The meeting with Williams was a lifetime highlight, although as usual, Gwynn was put on the defensive. "We talked for half an hour," Gwynn says, "and I never got a word in edgewise. Anyway, he's telling me how I 'block the ball off'" -- that is, throwing the bat in front of the ball, which often shoots it to leftfield, instead of taking a hefty cut. "He says, 'I don't know what you call it, I call it blocking it off. And I'm one who believes that history is made from the ball inside.' I start laughing, but then I think he's right," Gwynn says. "The guys you think about -- Henry Aaron, Reggie Jackson, Mike Schmidt -- hit the inside pitch. And he says to me, 'Big as you are'" -- Gwynn is 5'11", 215 pounds -- "'you should be hitting the ball out.' I said, 'Wait a minute, you're getting into territory that's been a big problem for me. No question, for most people, you're right. But if you don't do it well, why focus on it?' We went around and around on that. Got into it a little bit."

This insistence on home runs will always remain troublesome. Not that Gwynn, who has hit a mere 86 home runs in his career, doesn't acknowledge the charisma of the home run hitter. But that persona just isn't him. "Those guys strike out 100 times a year," he says. "Can you imagine that? I couldn't live with that. They've got to let it go to do what they do, swing big, can't be afraid to fail. That's not me. I've struck out 14 times this year, and I didn't enjoy that. You know what I was thinking in the All-Star Game, up against [Seattle Mariner fastballer] Randy Johnson? Don't strike out. Get the barrel on the ball. I flied out, wasn't very productive, but a moral victory for me. Type of guy I am, I guess. I don't like to be embarrassed."

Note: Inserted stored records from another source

Lemma denotes_ok path p : denotes path = Some p -> Forall name_ok p.
Proof.
  unfold denotes. destruct (chars path) as [|c cs]; [discriminate|].
  destruct (decide (c = "/"%char)) as [->|Hc].
  2: { intros H. exfalso. destruct c as [[] [] [] [] [] [] [] []]; cbn in H; try discriminate; contradiction. }
  destruct (_ || _) eqn:E; [discriminate|]. intros [= <-]. facts.
  apply Forall_forall. intros w Hw. apply list_elem_of_filter in Hw as [[Hne Hdot] Hw].
  split; [exact Hne|]. split; [exact Hdot|]. split; [intros ->; contradiction|].
  apply list_elem_of_fmap in Hw as (l & -> & Hl). rewrite chars_of_chars.
  split; [exact (split_on_pieces _ _ _ Hl)|]. split; intros Hin; pose proof (split_on_chars _ _ _ _ Hl Hin); contradiction.
Qed.

Lemma path_text_inj p q : Forall name_ok p -> Forall name_ok q -> path_text p = path_text q -> p = q.
Proof. intros Hp Hq E. apply denotes_path_text in Hp, Hq. rewrite E in Hp. congruence. Qed.

(** ** normalizePath computes what the text denotes *)

Fixpoint collect (words : list (list ascii)) (components : list string) : outcome (list string) :=
  match words with
  | [] => mret components
  | w :: words => components ← add_component w components; collect words components
  end.

Lemma find_from_drop c l pos : (pos <= length l)%nat ->
  match find_from c l pos with
  | Some slash => (pos <= slash < length l)%nat /\
                  split_on c (drop pos l) = substr pos (slash - pos) l :: split_on c (drop (slash + 1) l)
  | None => split_on c (drop pos l) = [substr pos (length l - pos) l]
  end.
Proof.
  intros Hpos. unfold find_from, substr. destruct (index_of c (drop pos l)) as [n|] eqn:E; cbn.
  - destruct (index_of_Some _ _ _ E) as (Hn & Hs & Hc). rewrite length_drop in Hn. split; [lia|].
    rewrite Hs at 1. rewrite split_on_app by exact Hc. rewrite drop_drop. do 2 f_equal; [f_equal; lia | f_equal; lia].
  - apply index_of_None in E. rewrite split_on_none by exact E. rewrite take_ge by (rewrite length_drop; lia). reflexivity.
Qed.

Lemma path_components_collect fuel cs cursor comps :
  (cursor <= length cs)%nat -> (length cs - cursor < fuel)%nat ->
  path_components fuel cs cursor comps = collect (split_on "/" (drop cursor cs)) comps.
Proof.
  revert cursor comps. induction fuel as [|fuel IH]; intros cursor comps Hc Hf; [lia|].
  cbn [path_components]. rewrite bool_decide_eq_true_2 by exact Hc.
  pose proof (find_from_drop "/" cs cursor Hc) as Hd.
  destruct (find_from "/" cs cursor) as [slash|]; cbn [from_option id].
  - destruct Hd as [Hs ->]. cbn [collect]. destruct (add_component _ _); [|reflexivity]. cbn [mbind outcome_bind].
    rewrite bool_decide_eq_false_2 by lia. apply IH; lia.
  - rewrite Hd. cbn [collect id]. destruct (add_component _ _); [|reflexivity]. cbn [mbind outcome_bind].
    rewrite bool_decide_eq_true_2 by reflexivity. reflexivity.
Qed.

Lemma collect_spec words comps :
  collect words comps =
    if bool_decide (".."%string ∈ of_chars <$> words)
    then throwZeroFSError InvalidPath "ZeroFS path traversal '..' is not allowed"
    else mret (comps ++ filter (fun w => w <> EmptyString /\ w <> "."%string) (of_chars <$> words)).
Proof.
  revert comps. induction words as [|w words IH]; intros comps; cbn [collect].
  - rewrite bool_decide_eq_false_2 by (intros H; inversion H). cbn. rewrite app_nil_r. reflexivity.
  - unfold add_component. change (of_chars <$> w :: words) with (of_chars w :: (of_chars <$> words)).
    destruct (bool_decide (of_chars w = EmptyString) || bool_decide (of_chars w = "."%string)) eqn:E.
    + cbn [mbind outcome_bind mret outcome_ret]. rewrite IH. rewrite filter_cons_False.
      * apply orb_true_iff in E. rewrite !bool_decide_eq_true in E.
        rewrite (bool_decide_ext (".."%string ∈ (of_chars w :: _)) (".."%string ∈ of_chars <$> words)); [reflexivity|].
        rewrite elem_of_cons. split; [intros [H|H]; [rewrite <- H in E; destruct E; discriminate | exact H] | auto].
      * apply orb_true_iff in E. rewrite !bool_decide_eq_true in E. intros [H1 H2]. destruct E; contradiction.
    + facts. destruct (bool_decide (of_chars w = ".."%string)) eqn:E2; facts.
      * rewrite bool_decide_eq_true_2 by (rewrite E2; left). reflexivity.
      * cbn [mbind outcome_bind mret outcome_ret]. rewrite IH. rewrite filter_cons_True by auto. rewrite <- app_assoc.
        rewrite (bool_decide_ext (".."%string ∈ (of_chars w :: _)) (".."%string ∈ of_chars <$> words)); [reflexivity|].
        rewrite elem_of_cons. split; [intros [Hw|Hw]; [congruence | exact Hw] | auto].
Qed.

Lemma normalize_spec path :
  match denotes path with
  | Some p => normalizePath path = Ret (path_text p)
  | None => exists msg, normalizePath path = Throw (ZeroFSException InvalidPath msg)
  end.
Proof.
  unfold normalizePath, denotes. destruct (chars path) as [|c cs]; [eexists; reflexivity|].
  destruct (decide (c = "/"%char)) as [->|Hc].
  2: { rewrite (bool_decide_eq_true_2 (head (c :: cs) <> Some "/"%char)) by (cbn; congruence).
       rewrite orb_true_r. destruct c as [[] [] [] [] [] [] [] []]; try (eexists; reflexivity). contradiction. }
  rewrite (bool_decide_eq_false_2 (head _ <> _)) by (cbn; congruence).
  rewrite (bool_decide_eq_false_2 ("/"%char :: cs = [])) by discriminate. cbn [orb].
  rewrite !(bool_decide_ext (_ ∈ ("/"%char :: cs)) (_ ∈ cs))
    by (rewrite elem_of_cons; split; [intros [H|H]; [discriminate | exact H] | auto]).
  destruct (bool_decide ("\"%char ∈ cs)); [eexists; reflexivity|].
  destruct (bool_decide ("000"%char ∈ cs)); [eexists; reflexivity|]. cbn [orb].
  rewrite path_components_collect by (cbn; lia). cbn [drop]. rewrite collect_spec. cbn [app].
  destruct (bool_decide (".."%string ∈ _)); [eexists; reflexivity|]. cbn [mbind outcome_bind mret outcome_ret].
  unfold path_text. destruct (bool_decide (filter _ _ = [])); reflexivity.
Qed.

Lemma name_no_slash w : name_ok w -> "/"%char ∉ chars w.
Proof. intros (_ & _ & _ & H & _). exact H. Qed.

Lemma path_text_root p : Forall name_ok p -> path_text p = "/"%string <-> p = [].
Proof.
  intros Hp. split; [|intros ->; reflexivity]. intros E. apply denotes_path_text in Hp. rewrite E in Hp.
  change (Some [] = Some p) in Hp. congruence.
Qed.

Lemma snoc_root p w : Forall name_ok (p ++ [w]) -> bool_decide (path_text (p ++ [w]) = "/"%string) = false.
Proof. intros Hp. apply bool_decide_eq_false_2. rewrite (path_text_root _ Hp). destruct p; discriminate. Qed.

Lemma parentPath_snoc p w : Forall name_ok (p ++ [w]) -> parentPath (path_text (p ++ [w])) = path_text p.
Proof.
  intros Hp. unfold parentPath. rewrite (snoc_root _ _ Hp), path_text_snoc, chars_of_chars.
  apply Forall_app in Hp as [_ Hw]. inversion_clear Hw as [|? ? Hw' _].
  rewrite find_last_app by apply name_no_slash, Hw'.
  destruct p as [|v p]; [reflexivity|]. rewrite flat_cons. cbn [length]. apply chars_inj.
  rewrite path_text_flat by discriminate. unfold substr. rewrite chars_of_chars, drop_0.
  change (S (length (chars v ++ flat p))) with (length (flat (v :: p))).
  change (("/"%char :: chars v ++ flat p) ++ "/"%char :: chars w) with (flat (v :: p) ++ "/"%char :: chars w).
  apply take_app_length.
Qed.

Lemma baseName_snoc p w : Forall name_ok (p ++ [w]) -> baseName (path_text (p ++ [w])) = w.
Proof.
  intros Hp. unfold baseName. rewrite (snoc_root _ _ Hp), path_text_snoc, chars_of_chars.
  apply Forall_app in Hp as [_ Hw]. inversion_clear Hw as [|? ? Hw' _].
  rewrite find_last_app by apply name_no_slash, Hw'.
  replace (length (flat p) + 1)%nat with (length (flat p ++ ["/"%char])) by (rewrite length_app; reflexivity).
  change ("/"%char :: chars w) with (["/"%char] ++ chars w). rewrite app_assoc, drop_app_length. apply of_chars_chars.
Qed.

(** ** The tree a file system stands for *)

#[warnings="-register-all"]
Inductive tree :=
  | TFile (data : list Z)
  | TDir (children : gmap string tree).

Definition path := list string.

(** The node at a path. *)
Fixpoint find (p : path) (t : tree) : option tree :=
  match p with
  | [] => Some t
  | w :: p => match t with TDir ch => ch !! w ≫= find p | TFile _ => None end
  end.

(** Put a node at a path whose directory exists. *)
Fixpoint put (p : path) (n t : tree) : option tree :=
  match p with
  | [] => Some n
  | w :: p =>
      match t with
      | TFile _ => None
      | TDir ch =>
          c ← (if bool_decide (p = []) then Some n else ch !! w ≫= put p n);
          Some (TDir (<[w := c]> ch))
      end
  end.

A hotel room, past midnight, blackout drapes drawn. The game is over, long over, the spread attacked, and the blue fluorescence of a television washes the dim walls. An announcer on the TV notices that Gwynn is well up in the batter's box, to take away the curve, obviously. "Interesting observation," says Gwynn. "I've only been standing there my whole life." The batter suddenly lines a shot up the middle that caroms off the pitcher, who recovers and throws the batter out. "Hits him in the shin and stays right in front of him!" shouts Gwynn. He calms. "Well, that was all you could do. I'm not embarrassed by that. Look, I'm rounding first base like I got a base hit."

The game is fast-forwarded, and, before you know it, Gwynn is at bat again, with a runner on third. The Atlanta pitcher has a 3-0 count on Gwynn. The papers the next day say Pedro Borbon fully intended to walk Gwynn. But it's hard to get anything hittable past a hitter who doesn't really acknowledge a strike zone. "It's a slider away," Gwynn says. "Not that bad a pitch for him, not that far outside. My whole assignment here is to go to left, don't even want to try and pull this guy." On TV, Gwynn swings inside out -- contact! -- and the ball is lined over short; the runner scores. The camera cuts to Brave manager Bobby Cox. Is he steamed! "That's exactly what I wanted to do," Gwynn says. "That was a good at bat for me."

Tony Gwynn hunches over, the remote in his hand, bathed in this unnatural moonlight. He fast-forwards the tape. Pauses, dubs, fast-forwards. He hopes to find another good at bat, where the guy's not lunging at the ball, not waving at some stupid curve, not looking like an idiot. All the guy on the TV has to do is get the barrel on the ball, make contact. And maybe nobody will remember how foolish he looks the other, well, two thirds of the time.

"If there are bad at bats on the tapes, I just click them out."